(* ===== verification/FileLayout.v ===== *)
(** * Layout of files

    What the bytes of a file are when they hold a list of messages, and what
    the functions of [File] that read frames do on them.  Blocks are described by
    the messages in each of them: [bs !! k] are those of block [k]. *)
From S2P Require Import Prelude Mem Callback Channel Reopen Binder File.
Import Cb Chan File.

Module FileLayout.

(** ** Bytes of a file *)

(** The file has the bytes [bs] at [off]. *)
Definition at_ (d : list Z) (off : Z) (bs : list Z) : Prop := pread d (zlen bs) off = bs.

Lemma zlen_pread d n off : 0 ≤ off → 0 ≤ n → zlen (pread d n off) = Z.max 0 (Z.min n (zlen d - off)).
Proof. intros. unfold pread, zlen. rewrite length_take, length_drop. lia. Qed.

Lemma at_bound d off bs : 0 ≤ off → at_ d off bs → bs = [] ∨ off + zlen bs ≤ zlen d.
Proof.
  intros Ho H. unfold at_ in H. pose proof (zlen_pread d (zlen bs) off Ho (zlen_nonneg bs)) as E. rewrite H in E.
  pose proof (zlen_nonneg bs). destruct bs; [by left|]. rewrite zlen_cons in *. pose proof (zlen_nonneg bs). right. lia.
Qed.

Lemma at_app d off a b : 0 ≤ off → at_ d off (a ++ b) ↔ at_ d off a ∧ at_ d (off + zlen a) b.
Proof.
  intros Ho. unfold at_, pread, zlen. rewrite length_app, !Nat2Z.id.
  rewrite Z2Nat.inj_add, !Nat2Z.id by lia.
  rewrite <-drop_drop, <-take_take_drop. split.
  - intros E. apply app_inj_1 in E; [done|]. apply (f_equal length) in E.
  rewrite !length_app, !length_take, !length_drop in E. rewrite length_take, length_drop. lia.
  - intros [-> ->]. done.
Qed.

Lemma at_lookup d off bs (i : nat) x : 0 ≤ off → at_ d off bs → bs !! i = Some x → d !! (Z.to_nat off + i)%nat = Some x.
Proof.
  intros Ho H Hi. unfold at_, pread, zlen in H. rewrite Nat2Z.id in H. rewrite <-H in Hi.
  apply lookup_take_Some in Hi as [Hi _]. by rewrite lookup_drop in Hi.
Qed.

(** The bytes stay when the file agrees on them. *)
Lemma at_ext d d' off bs :
  0 ≤ off → at_ d off bs → (∀ i : nat, off ≤ Z.of_nat i < off + zlen bs → d' !! i = d !! i) → at_ d' off bs.
Proof.
  intros Ho H Hi. unfold at_, pread, zlen in *. rewrite Nat2Z.id in *. apply list_eq. intros i.
  destruct (decide (i < length bs)%nat) as [Hl|Hl].
  - rewrite lookup_take_lt, lookup_drop, Hi by lia. rewrite <-lookup_drop, <-(lookup_take_lt _ (length bs)) by lia.
  by rewrite H.
  - rewrite !lookup_ge_None_2; [done|lia|]. rewrite length_take. lia.
Qed.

******************************

Print the whole listing again, exactly.

(* ===== verification/FileLayout.v ===== *)
(** * Layout of files

    What the bytes of a file are when they hold a list of messages, and what
    the functions of [File] that read frames do on them.  Blocks are described by
    the messages in each of them: [bs !! k] are those of block [k]. *)
From S2P Require Import Prelude Mem Callback Channel Reopen Binder File.
Import Cb Chan File.

Module FileLayout.

(** ** Bytes of a file *)

(** The file has the bytes [bs] at [off]. *)
Definition at_ (d : list Z) (off : Z) (bs : list Z) : Prop := pread d (zlen bs) off = bs.

Lemma zlen_pread d n off : 0 ≤ off → 0 ≤ n → zlen (pread d n off) = Z.max 0 (Z.min n (zlen d - off)).
Proof. intros. unfold pread, zlen. rewrite length_take, length_drop. lia. Qed.

Lemma at_bound d off bs : 0 ≤ off → at_ d off bs → bs = [] ∨ off + zlen bs ≤ zlen d.
Proof.
  intros Ho H. unfold at_ in H. pose proof (zlen_pread d (zlen bs) off Ho (zlen_nonneg bs)) as E. rewrite H in E.
  pose proof (zlen_nonneg bs). destruct bs; [by left|]. rewrite zlen_cons in *. pose proof (zlen_nonneg bs). right. lia.
Qed.

Lemma at_app d off a b : 0 ≤ off → at_ d off (a ++ b) ↔ at_ d off a ∧ at_ d (off + zlen a) b.
Proof.
  intros Ho. unfold at_, pread, zlen. rewrite length_app, !Nat2Z.id.
  rewrite Z2Nat.inj_add, !Nat2Z.id by lia.
  rewrite <-drop_drop, <-take_take_drop. split.
  - intros E. apply app_inj_1 in E; [done|]. apply (f_equal length) in E.
  rewrite !length_app, !length_take, !length_drop in E. rewrite length_take, length_drop. lia.
  - intros [-> ->]. done.
Qed.

Lemma at_lookup d off bs (i : nat) x : 0 ≤ off → at_ d off bs → bs !! i = Some x → d !! (Z.to_nat off + i)%nat = Some x.
Proof.
  intros Ho H Hi. unfold at_, pread, zlen in H. rewrite Nat2Z.id in H. rewrite <-H in Hi.
  apply lookup_take_Some in Hi as [Hi _]. by rewrite lookup_drop in Hi.
Qed.

(** The bytes stay when the file agrees on them. *)
Lemma at_ext d d' off bs :
  0 ≤ off → at_ d off bs → (∀ i : nat, off ≤ Z.of_nat i < off + zlen bs → d' !! i = d !! i) → at_ d' off bs.
Proof.
  intros Ho H Hi. unfold at_, pread, zlen in *. rewrite Nat2Z.id in *. apply list_eq. intros i.
  destruct (decide (i < length bs)%nat) as [Hl|Hl].
  - rewrite lookup_take_lt, lookup_drop, Hi by lia. rewrite <-lookup_drop, <-(lookup_take_lt _ (length bs)) by lia.
  by rewrite H.
  - rewrite !lookup_ge_None_2; [done|lia|]. rewrite length_take. lia.
Qed.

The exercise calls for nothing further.